Entah kenapa, mandor di gedung besar tersebut mendadak punya ide revolusioner: bikin penerbit sendiri. Namanya juga sungguh revolusioner: hayyun, yang juga hasil dari pergelutan revolusionernya xixixix saya datang jauh ke padepokan sekaligus gua pertapaannya di bantuuuuul....sangat jauh dari kota. Perjalananan ke tempat bertapanya dikelilingi barisan tebu. Saya sempat berpikir, jangan2 ini sarang barisan tani indonesia, underbow pki yang terkenal itu. tapi pikiran buruk serupa doktrin traumatis yang terus diwariskan keluarga saya itu saya tangkis. Orang ini, ya mandor ini, yang sudah memensiunkan dirinya dari gedung dan proyek besar dan pilih bertapa tersebut, adalah santri tulen dan kader muhammadiyah sejak dalam perut ibunya. meski sekarang sering menyamar sebagai abangan, atau semacam liberal abal-abal xixixxiixi  saya berpikir begitu, sebab mandor tersebut saya rasakan tak mampu lepas dari ibunya, sebagai anak biologis dan anak ideologis xixixi terlebih, ketika mandor tersebut menyodori saya sebuah judul calon buku: ibu.

Sepanjang jalan pulang, saya terus menangis berurai air mata. saya mendadak teringat ibu saya. ya gara-gara mandor sialan tersebut. saya tidak pernah kembali ke kota dan memutuskan langsung pulang kamping: menjenguk ibu. kurang gila apalagi, bahkan belum jadi buku pun, buku ini langsung mengubah pikiran saya.

Menulis buku ini saban malam, jemari saya selalu bergetar hebat. degub jantung tak beraturan. istri saya yang sering mendampingi, dalam arti sebenarnya, duduk di samping saya, sesekali memeluk dan mencium saya, menenangkan gejolak jiwa saya gara-gara menulis naskah buku ibu tersebut. saya kerap tertidur di atas key board dengan wajah sembab, dan ketika bangun, saya lihat istri saya bergantian mengetik di keyboard tersebut. saya tidak sadar kapan berpindah tidur beralas sajadah.



Buku ini terbit dengan judul berbeda. seperti anda baca, judul tersebut bukan saya yang bikin, tapi mandor revolusioner yang pikiran dan jiwanya entah di mana. saya yakin, isi buku ini sebenarnya sesuai keinginan menggelegak jiwanya terhafap sang ibu, tapi memperalat saya untuk menulisnya.

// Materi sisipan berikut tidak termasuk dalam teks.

Lemma hook_calls_shape (w : World) :
  hook_calls w = [] \/ hook_calls w = [EvAddHook].
Proof. unfold hook_calls. destruct (NewSyslogHook w); auto. Qed.

Lemma setup_logs_with (w : World) (s : State) :
  defers s = [] ->
  exists ev, events (snd (main_rest (realMain_setup w s))) = (events s ++ ev)%list
    /\ Forall (logged_with (match shimLog s with Some f => f | None => [] end)) ev.
Proof.
  intros Hd. each_setup w s r.
  all: eexists; (split; [reflexivity|]).
  all: repeat (constructor; [cbn; first [exact I | eexists; reflexivity]|]);
    constructor.
Qed.

(** Every log entry of a run carries the fields that [initLogger] gives
    [shimLog] (name, pid, source, container, exec-id) before its own,
    but for the one entry that reports an incomplete command line, which
    is logged before the logger is initialised. *)
Theorem logs_carry_shim_fields (w : World) (l : Level) (fs : Fields) (msg : string) :
  In (EvLog l fs msg) (trace_of w) ->
  msg = "container ID, exec ID and agent socket endpoint must be set"
  \/ exists extra, fs = (shim_fields w ++ extra)%list.
Proof.
  assert (Hth : ~ In (EvLog l fs msg) (threads_calls w)).
  { destruct (threads_calls_shape w) as [-> | ->]; cbn; intuition discriminate. }
  assert (Hhk : ~ In (EvLog l fs msg) (hook_calls w)).
  { destruct (hook_calls_shape w) as [-> | ->]; cbn; intuition discriminate. }
  intros Hin.
  destruct (run_cases w)
    as [(_ & _ & Ht)|[(_ & _ & _ & Ht)|[(_ & _ & e & _ & _ & _ & Ht)
       |(_ & _ & l0 & s & _ & Hr & Hd & Hp & HL & Hev)]]].
  - rewrite Ht in Hin. apply in_app_or in Hin as [Hin|Hin]; [contradiction|].
    destruct Hin as [Hin|[Hin|[Hin|[]]]]; discriminate.
  - rewrite Ht in Hin. apply in_app_or in Hin as [Hin|Hin]; [contradiction|].
    destruct Hin as [Hin|[Hin|[Hin|[]]]]; try discriminate.
    injection Hin as _ _ <-. now left.
  - rewrite Ht in Hin. apply in_app_or in Hin as [Hin|Hin]; [contradiction|].
    destruct Hin as [Hin|[Hin|[Hin|[]]]]; try discriminate.
    injection Hin as _ <- _. right. eexists; reflexivity.
  - unfold trace_of, final in Hin. rewrite Hr in Hin.
    destruct (setup_logs_with w s Hd) as (ev & Eev & Hall). rewrite Eev, HL in *.
    apply in_app_or in Hin as [Hin|Hin].
    + rewrite Hev in Hin. apply in_app_or in Hin as [Hin|Hin]; [contradiction|].
      destruct Hin as [Hin|Hin]; [discriminate|].
      apply in_app_or in Hin as [Hin|Hin]; [contradiction|].
      destruct Hin as [Hin|[]]. injection Hin as _ <- _. right. eexists; reflexivity.
    + rewrite Forall_forall in Hall. right. exact (Hall _ Hin).
Qed.

Lemma logs_carry_shim_fields_witness :
  "failed waiting for process"
  = "container ID, exec ID and agent socket endpoint must be set"
  \/ exists extra,
       (shim_fields (w_session false true (Returns (Err "agent unavailable")))
        ++ [("error", FStr "agent unavailable"); ("exec-id", FStr "e1")])%list
       = (shim_fields (w_session false true (Returns (Err "agent unavailable")))
          ++ extra)%list.
Proof.
  apply (logs_carry_shim_fields
           (w_session false true (Returns (Err "agent unavailable"))) ErrorLevel).
  vm_compute; tauto.
Defined.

Saya sering mendatangi pameran buku, dan diam-diam menangis berurai air mata melihat serombongan abg berebut membeli buku tersebut. pada kesempatan lain, dalam pameran berbeda, seorang guru membeli selusin buku tersebut. "Saya harus bagikan buku ini kepada anak-anak dan murid saya!" Saya menyimak celetukannya kepada penjaga stand. penjaga stand tersebut pasti tak kenal bahwa lelaki muda yang berlari keluar gedung pameran garagara menangis adalah sosok yang menulis buku tersebut. Di kesempatan berbeda, saya menyaksikan seorang bapak, mungkin berkepala lima dan berdasi, duduk di depan meja penjaga stand pameran. "Penerbit buku ini gimana sih? Buku bagus begini harus dicetak banyak, distock yang banyak di pameran. Saya mau beli 444 eksemplar buku!" omelnya. Saya bertanya, "Banyak betul pak?"
"Iya, bahkan saya rencana mau beli lagi kalau stok masih banyak. Yang sekarang mau saya bagi buat karyawan dan keponakan saya. Biar mereka ingat, mereka sekarang adalah ibu-ibu mereka. Harus ingat!" ia terus mengulang-ulang "harus ingat".  saya buruburu pamit dengan menahan tangis. Penjaga meja stand sudah tiba dan saya menumpahkan air mata di luar gedung.

Mandor yang menerbitkan buku tersebut dan memberinya judul adalah artis medsos yang sekarang anda kenal. Anda kenal?